Menjadi Modern Tidak Hanya Sekadar Menjadi Hi-Tech

Sebeloem banjak ada kaoem MODERN, maka tiadalah ada tamoe tamoe dalam perajaan Bali menggoenak KOPI, SOESOE, THEH, ROTI enz. Tjoekoeplah dengan sekinang sirih. Pada waktoe doedoek menerima tamoe tjoekoeplah di bale bale sadja atawa asagan, en sekarang oentoek menerima anak kita kaoem modern mesti pake kerosi dan medja sebab ia sama memakai tjelana dan sepatoe. Pada waktoe makannja mesti disediani koko dan djongos, sebab koerang biasa makan lawar atawa adonan cara Bali, tetapi biasa makan biefstuk dan bregedel. Kalo aoes tidak tjoekoep diberi air biasa tetapi moesti air blanda atawa limonade. Sebab kalo menoem air katanja nanti dapat bacil typus atau malaria.”

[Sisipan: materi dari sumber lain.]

(** [PersonIndex.get_venues]; [vidx] is [vidx.get_associated_venues]. *)
Definition get_venues (self : PersonIndex) (vidx : string → list string)
    (name : PersonName) : gmap string Z * PersonIndex :=
  let '(ps, self) := get_papers self name None in
  (fold_left (λ venues paper, fold_left count (vidx paper) venues) ps ∅, self).

(** [PersonIndex.__len__] *)
Definition __len__ (self : PersonIndex) : nat := size (names self).

(** [PersonIndex.items] *)
Definition items (self : PersonIndex) : gmap string PersonName := names self.

(** One turn of the loop over [paper.get(role)] in [register]. *)
Definition add_coauthor (name : PersonName) (self : PersonIndex) (author : PersonName)
  : PersonIndex :=
  let author := get_canonical_variant self author in
  if PersonName.__eq__ author name then self
  else
    let c := default ∅ (coauthors self !! name) in
    set_coauthors self (<[name := count c author]> (coauthors self)).

Section Register.

(** [slugify.slugify], the external routine. *)
Variable slugify : string → string.

(** The slug tried in turn [j] of the loop of [register], [j >= 1]. *)
Definition candidate (name_repr : string) (j : N) : string :=
  slugify name_repr +:+ pretty j.

(** The [while slug in self._all_slugs] loop of [register], entered with
    the current [slug] and [i]; [fuel] bounds the number of turns. *)
Fixpoint slug_loop (fuel : nat) (used : gset string) (name_repr slug : string) (i : N)
  : option string :=
  if decide (slug ∈ used) then
    match fuel with
    | O => None
    | S fuel' =>
        let i := (i + 1)%N in
        slug_loop fuel' used name_repr
          (Str.format "{}{}" [slugify name_repr; pretty i]) i
    end
  else Some slug.

(** The branch [if name_repr not in self.names] of [register]. *)
Definition add_name (self : PersonIndex) (name : PersonName) (name_repr : string)
  : option PersonIndex :=
  slug ← slug_loop (S (size (_all_slugs self))) (_all_slugs self)
                   name_repr (slugify name_repr) 0;
  Some (mkIndex (<[name_repr := name]> (names self)) (variants self)
                ({[ slug ]} ∪ _all_slugs self) (<[name := slug]> (slugs self))
                (coauthors self) (papers self)).

(** [PersonIndex.register]: the value returned and the index afterwards;
    [None] only if the slug loop runs out of fuel. *)
Definition register (self : PersonIndex) (name : PersonName) (paper : Paper)
    (role : string) : option (string * PersonIndex) :=
  let name := get_canonical_variant self name in
  let name_repr := repr name in
  self ← (if decide (name_repr ∈ dom (names self)) then Some self
          else add_name self name name_repr);
  let d := default [] (papers self !! name) in
  let self := set_papers self
                (<[name := Roles.append role (full_id paper) d]> (papers self)) in
  let self := fold_left (add_coauthor name) (get paper role) self in
  Some (name_repr, self).

End Register.

End PersonIndex.

Import PersonIndex.

(** ** What the index holds, read without side effect *)

(** The value [self.coauthors[name][author]] reads, without the entries the
    reading creates. *)
Definition coauthor_count (self : PersonIndex) (name author : PersonName) : Z :=
  default 0%Z (default ∅ (coauthors self !! name) !! author).

(** The list [self.papers[name][role]] reads, without the entries the
    reading creates. *)
Definition paper_list (self : PersonIndex) (name : PersonName) (role : string)
  : list string :=
  Roles.getitem role (default [] (papers self !! name)).

(** A variant table none of whose canonical names, read and serialized
    again, is listed as a variant itself. *)
Definition chain_free (v : gmap string string) : Prop :=
  map_Forall (λ _ canonical, v !! repr (PersonName.from_repr canonical) = None) v.

(** ** The driver *)

(** A call of a method of the index by the driver. *)
Inductive call :=
| Register (name : PersonName) (paper : Paper) (role : string)
| GetSlug (name : PersonName)
| GetPapers (name : PersonName) (role : option string)
| GetCoauthors (name : PersonName)
| GetVenues (vidx : string → list string) (name : PersonName).

Section Driver.

Variable slugify : string → string.

(** The index after a call. *)
Definition step (self : PersonIndex) (c : call) : option PersonIndex :=
  match c with
  | Register name paper role => snd <$> register slugify self name paper role
  | GetSlug name => Some self
  | GetPapers name role => Some (get_papers self name role).2
  | GetCoauthors name => Some (get_coauthors self name).2
  | GetVenues vidx name => Some (get_venues self vidx name).2
  end.

(** The index after a sequence of calls. *)
Fixpoint run (self : PersonIndex) (cs : list call) : option PersonIndex :=
  match cs with
  | [] => Some self
  | c :: cs' => self' ← step self c; run self' cs'
  end.

End Driver.

(** The names a sequence of calls registers, in canonical form. *)
Fixpoint registered (self : PersonIndex) (cs : list call) : gset PersonName :=
  match cs with
  | [] => ∅
  | Register name _ _ :: cs' => {[ get_canonical_variant self name ]} ∪ registered self cs'
  | _ :: cs' => registered self cs'
  end.




(** The papers a sequence of calls registers for the canonical name [k]
    under [role], in the order of the calls. *)
Fixpoint papers_of (self : PersonIndex) (cs : list call) (k : PersonName)
    (role : string) : list string :=
  match cs with
  | [] => []
  | Register name paper r :: cs' =>
      (if decide (get_canonical_variant self name = k ∧ r = role)
       then [full_id paper] else [])
      ++ papers_of self cs' k role
  | _ :: cs' => papers_of self cs' k role
  end.

(** The papers a sequence of calls registers for the canonical name [k]
    under any role. *)
Fixpoint all_papers_of (self : PersonIndex) (cs : list call) (k : PersonName)
  : list string :=
  match cs with
  | [] => []
  | Register name paper r :: cs' =>
      (if decide (get_canonical_variant self name = k) then [full_id paper] else [])
      ++ all_papers_of self cs' k
  | _ :: cs' => all_papers_of self cs' k
  end.

(** How often the papers of the registrations of the canonical name [k] list
    a name with the canonical form [a], other than [k] itself, under the
    role of the registration. *)
Fixpoint coauthored (self : PersonIndex) (cs : list call) (k a : PersonName) : Z :=
  match cs with
  | [] => 0
  | Register name paper r :: cs' =>
      ((if decide (get_canonical_variant self name = k ∧ a ≠ k)
        then Z.of_nat (length (filter (λ b, get_canonical_variant self b = a)
                                      (get paper r)))
        else 0)
       + coauthored self cs' k a)%Z
  | _ :: cs' => coauthored self cs' k a
  end.

(** No role is twice in the table of a name. *)
Definition tables_nodup (self : PersonIndex) : Prop :=
  ∀ k d, papers self !! k = Some d → NoDup d.*1.

(** Every name the calls register is separable in canonical form. *)
Definition all_separable (self : PersonIndex) (cs : list call) : bool :=
  forallb (λ c, match c with
                | Register name _ _ =>
                    PersonName.separable (get_canonical_variant self name)
                | _ => true
                end) cs.

(** What holds of an index whose registered names are [R]: the slugs in use
    are reserved and belong to different registered names, a name that was
    only looked up has no paper and no co-author, and every registered name
    has its serialized form among the keys of [names]. *)
Record index_inv (R : gset PersonName) (self : PersonIndex) : Prop := {
  inv_empty_used : "" ∈ _all_slugs self;
  inv_slug_used :
    ∀ k s, slugs self !! k = Some s → s ∈ _all_slugs self ∧ s ≠ "";
  inv_slug_registered : ∀ k, is_Some (slugs self !! k) → k ∈ R;
  inv_slug_inj :
    ∀ k1 k2 s, slugs self !! k1 = Some s → slugs self !! k2 = Some s → k1 = k2;
  inv_papers :
    ∀ k d, papers self !! k = Some d → k ∉ R → Forall (λ e, e.2 = []) d;
  inv_coauthors : ∀ k c, coauthors self !! k = Some c → k ∉ R → c = ∅;
  inv_names :
    ∀ r n, names self !! r = Some n →
           repr n = r ∧ n ∈ R ∧ is_Some (slugs self !! n);
  inv_registered :
    ∀ k, k ∈ R → is_Some (names self !! repr k) ∧ is_Some (papers self !! k);
}.

(** ** A sample slugification routine *)

(** Modelled from the spec: [slugify] is external (the [slugify] package is
    not part of the sources); this sample follows its contract on strings of
    letters, digits and punctuation: letters are lowercased, and every run
    of other characters becomes one hyphen, none at either end. *)
Module Sample.

Definition token_char (c : ascii) : option ascii :=
  let n := nat_of_ascii c in
  if ((48 <=? n)%nat && (n <=? 57)%nat) || ((97 <=? n)%nat && (n <=? 122)%nat)
  then Some c
  else if ((65 <=? n)%nat && (n <=? 90)%nat) then Some (ascii_of_nat (n + 32))
  else None.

Begitulah seorang penulis dengan nama samaran “Bali Totok” menulis dalam harian Bali Adnjana, edisi 20 Agustus 1927 (Tahoen III. No. 24). Dalam kutipan tersebut terlihat jelas bahwa pada awal abad ke-20, masyarakat Bali, khususnya mereka yang sudah mengalami pendidikan “cara barat” telah mengalami perubahan paradigma. Tidak lagi sebatas hidup dengan kain yang menyelimuti badan, tetapi sudah mengenakan pakaian model Eropa. Tak lagi mengosumsi makanan seperti lawar dan sirih, tetapi sudah menikmati kopi, teh, dan roti.

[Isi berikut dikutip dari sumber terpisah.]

(** * Local file ingestion and name resolution (sveltia-cms)

    A shallow embedding of the pure core of [src/lib/services/utils]:
    [resolvePath], [createPath], [renameIfNeeded] and [scanFiles].

    JavaScript strings are sequences of UTF-16 code units.  The embedding uses
    Rocq's [string], whose characters stand for the code units below 256.
    The separators, digits and letters the code looks for are all there; of
    the white space and the line terminators of the language, those of higher
    code units (U+2028, U+2029, U+FEFF and the like) are outside the strings
    the statements range over. *)

From Stdlib Require Import ZArith NArith Lia Ascii String DecimalString.
From Stdlib Require Import Sorting.Sorted Sorting.Permutation.
From stdpp Require Import base tactics option list relations strings.

Local Open Scope string_scope.

(** Induction principles of types nested in [list] carry the property to
    the elements. *)
Scheme All for list.

(** ** String primitives *)

Module Str.

(** [s.split(sep)] for a one-character separator: never returns the empty
    array, [''.split('/')] is [['']]. *)
Fixpoint split (sep : ascii) (s : string) : list string :=
  match s with
  | EmptyString => [""]
  | String c s' =>
      if Ascii.eqb c sep then "" :: split sep s'
      else match split sep s' with
           | seg :: segs => String c seg :: segs
           | [] => [String c ""]
           end
  end.

(** [segments.join(sep)] on an array of strings. *)
Fixpoint join (sep : string) (l : list string) : string :=
  match l with
  | [] => ""
  | [s] => s
  | s :: l' => s ++ sep ++ join sep l'
  end.

(** [s.startsWith(c)] for a one-character needle. *)
Definition startsWith (c : ascii) (s : string) : bool :=
  match s with
  | String c' _ => Ascii.eqb c' c
  | EmptyString => false
  end.

(** Does the code unit [c] occur in [s]? *)
Fixpoint mem (c : ascii) (s : string) : bool :=
  match s with
  | EmptyString => false
  | String c' s' => Ascii.eqb c' c || mem c s'
  end.

End Str.

(** ** Array helpers *)

(** [Boolean(x)] on a [string | null] slot: [null] and [''] are falsy. *)
Definition truthy (slot : option string) : bool :=
  match slot with
  | Some (String _ _) => true
  | _ => false
  end.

Kelompok seperti ini, mereka yang modern dengan jalan Eropa atau Barat, ditolak oleh kelompok Bali Adnjana, kelompok dengan basis golongan triwangsa, tiga kasta teratas dalam masyarakat Bali. Mereka lebih menekankan bahwa untuk menjadi modern, orang Bali harus menjadi “Bali”, dengan belajar modern “cara Bali”, dengan membaca naskah-naskah lontar yang telah mereka simpan dan warisi dan berkehidupan seperti orang Bali umumnya. Singkat kata, pandangan mereka mengenai “menjadi modern” bertolak belakang dengan cara pandang para kelompok terdidik yang modern dengan “cara barat”.

Proses perawatan naskah lontar, courtesy of The Star

Pada masa berikutnya, masyarakat Bali menjadi modern dengan jalan yang terbilang unik dan menarik. Dengan menggabungkan unsur “Bali” dan “barat”, mereka tampil sebagai kelompok terdidik baru, kelompok elit baru, kelompok yang mengenyam pendidikan barat dan masih aktif dalam organisasi di banjar dan desa adat. Masih menyempatkan diri membaca sastra dan karya-karya klasik yang tertulis dalam bahasa Jawa Kuno dan Kawi-Bali, sembari mengenakan pakaian model barat dalam kehidupan sehari-hari, seperti mengenakan kaos oblong dan celana jeans.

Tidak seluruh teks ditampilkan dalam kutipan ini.